I'm trying to do something relatively simple using NEON vector instructions :
given an uint64x2_t
, I want to swap position of the 64-bit members.
Aka, if this was a simple normal code :
typedef struct {
U64 u[2];
} u64x2;
u64x2 swap(u64x2 in)
{
u64x2 out;
out.u[0] = in.u[1];
out.u[1] = in.u[0];
return out;
}
Surprisingly enough, I can't find an intrinsic for that. There is apparently an assembler instruction for it (VSWP
) but no corresponding intrinsic.
This is weird. It's about as trivial an operation as it can be, so it must be possible.
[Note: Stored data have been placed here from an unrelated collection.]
(* ===== verification/LinuxProcess.v ===== *)
(** * What the kernel and the dynamic linker tell of a process (util/linux, snapshot/linux)

    - [AuxiliaryVector] (util/linux/auxiliary_vector.cc): the pairs of /proc/<pid>/auxv,
      read with [ReadExactly] from a [StringFile] of [FileIO];
    - [DebugRendezvous] (snapshot/linux/debug_rendezvous.cc): the list of the objects that
      are loaded, which the dynamic linker keeps in the memory of the process, read
      through a [ProcessMemoryRange] of [ProcessMemory].

    The list is that of another process, which may have crashed because it was overwritten:
    what is shown is that reading it ends, and gives the entries of a list that ends. *)

From S2P Require Import Prelude.
From S2P Require Import Numeric.
From S2P Require Import Structs.
From S2P Require Import FileIO.
From S2P Require Import ProcessMemory.
From S2P Require Import ElfImage.
From S2P Require Import ElfSymbols.
#[local] Open Scope crashpad_scope.

(** ** AuxiliaryVector *)

Module AuxiliaryVector.

(** The constants of <linux/auxvec.h> that are used. *)
Definition AT_NULL : Z := 0.
Definition AT_IGNORE : Z := 1.

(** [MapInsertOrReplace], without an [old_value]. *)
Definition MapInsertOrReplace (values : gmap Z Z) (key value : Z) : bool * gmap Z Z :=
  (match values !! key with Some _ => false | None => true end, <[key := value]> values).

(** The loop of [Read]; [w] is the size of [ULong], and [None] is out of fuel. *)
Fixpoint read_entries (fuel w : nat) (aux_file : StringFile.t) (values : gmap Z Z) : option (bool * gmap Z Z) :=
  match fuel with
  | O => None
  | S f =>
      match ReadExactly aux_file w with
      | None => None
      | Some None => Some (false, values)
      | Some (Some (type, aux_file)) =>
          match ReadExactly aux_file w with
          | None => None
          | Some None => Some (false, values)
          | Some (Some (value, aux_file)) =>
              let type := of_bytes (uint w) type in
              let value := of_bytes (uint w) value in
              if (type =? AT_NULL) && (value =? 0) then Some (true, values)
              else if type =? AT_IGNORE then read_entries f w aux_file values
              else
                let '(inserted, values) := MapInsertOrReplace values type value in
                if inserted then read_entries f w aux_file values else Some (false, values)
          end
      end
  end.
(** [contents] is what [ReadFileContents] gives, [None] if it fails; each round reads a
    byte at least. *)
Definition Read (w : nat) (contents : option bytes) (values : gmap Z Z) : option (bool * gmap Z Z) :=
  match contents with
  | None => Some (false, values)
  | Some s => read_entries (S (length s)) w (StringFile.SetString s) values
  end.
Definition Initialize (is_64_bit : bool) (contents : option bytes) : option (bool * gmap Z Z) :=
  Read (if is_64_bit then 8%nat else 4%nat) contents ∅.
(** [GetValue], for a type [V] of [n] bytes. *)
Definition GetValue (values : gmap Z Z) (n : nat) (type : Z) : option bytes :=
  v ← values !! type; ReinterpretBytesImpl (le_bytes 8 v) n.
(* ===== verification/FileSystem.v ===== *)
(** * Files and directories (util/file)

    The file system and the functions of filesystem_posix.cc, file_io_posix.cc and
    directory_reader_posix.cc on it.  A program is a tree of system calls ([Prog]): it
    can be run by itself ([run]), whatever the calls return, or step by step together
    with other programs on the same file system ([pool_step]).

    A [World] has the names of the file system, the inodes they lead to and the open
    files; there are no symbolic or hard links, and permissions are not modelled.  The
    [Outcome] of a call says whether it works, and what the clock shows.  The loops
    over [read], [write] and [readdir] are one call each ([ReadExactly] and the others
    are in FileIO.v); one that fails may have done a part of its work. *)

From S2P Require Import Prelude.
From S2P Require Import FileIO.

(** ** Paths *)

Definition kSeparator : Z := 47.
Definition kExtensionSeparator : Z := 46.

(** [base::FilePath], which is not part of the repository: the functions that are
    used, on the [value()] of paths. *)
Class FilePath := {
  Append : bytes -> bytes -> bytes;
  BaseName : bytes -> bytes;
  FinalExtension : bytes -> bytes;
  RemoveFinalExtension : bytes -> bytes
}.

Definition is_name (f : bytes) : Prop := f <> [] /\ kSeparator ∉ f.
Definition is_directory_path (d : bytes) : Prop :=
  d <> [] /\ d <> [kExtensionSeparator] /\ last d <> Some kSeparator.
Definition is_extension (e : bytes) : Prop :=
  exists x, e = kExtensionSeparator :: x /\ x <> [] /\ kExtensionSeparator ∉ x /\ kSeparator ∉ x.

(** What the comments of base/files/file_path.h say of them. *)
Class FilePathLaws `{FilePath} : Prop := {
  append_path d f : is_directory_path d -> is_name f -> Append d f = d ++ kSeparator :: f;
  base_name_path d f : is_name f -> BaseName (d ++ kSeparator :: f) = f;
  final_extension_path d f : is_name f -> FinalExtension (d ++ kSeparator :: f) = FinalExtension f;
  final_extension_ends p e : is_extension e -> FinalExtension (p ++ e) = e;
  remove_final_extension_path d f :
    is_name f -> RemoveFinalExtension (d ++ kSeparator :: f) ++ FinalExtension f = d ++ kSeparator :: f;
  remove_final_extension_ends p e : is_extension e -> RemoveFinalExtension (p ++ e) = p
}.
The question is : how ?
edit : for reference, godbolt
outcome using @Jake answer :
https://godbolt.org/z/ueJ6nB .
No vswp
, but vext
works great.
You are right, NEON intrinsics doesn't support the VSWP
instruction.
However, you can resort to the VEXT
instruction instead which is also available in intrinsics.
out = vextq_u64(in, in, 1);
Alternately, you can make use of vcombine
(and pray that the compiler doesn't mess it up):
out = vcombine_U64(vget_high_u64(in), vget_low_u64(in));
But beware, the compilers tend to generate FUBAR machine codes when they see vcombine
and/or vget
.
Stay with the former, that's my advice.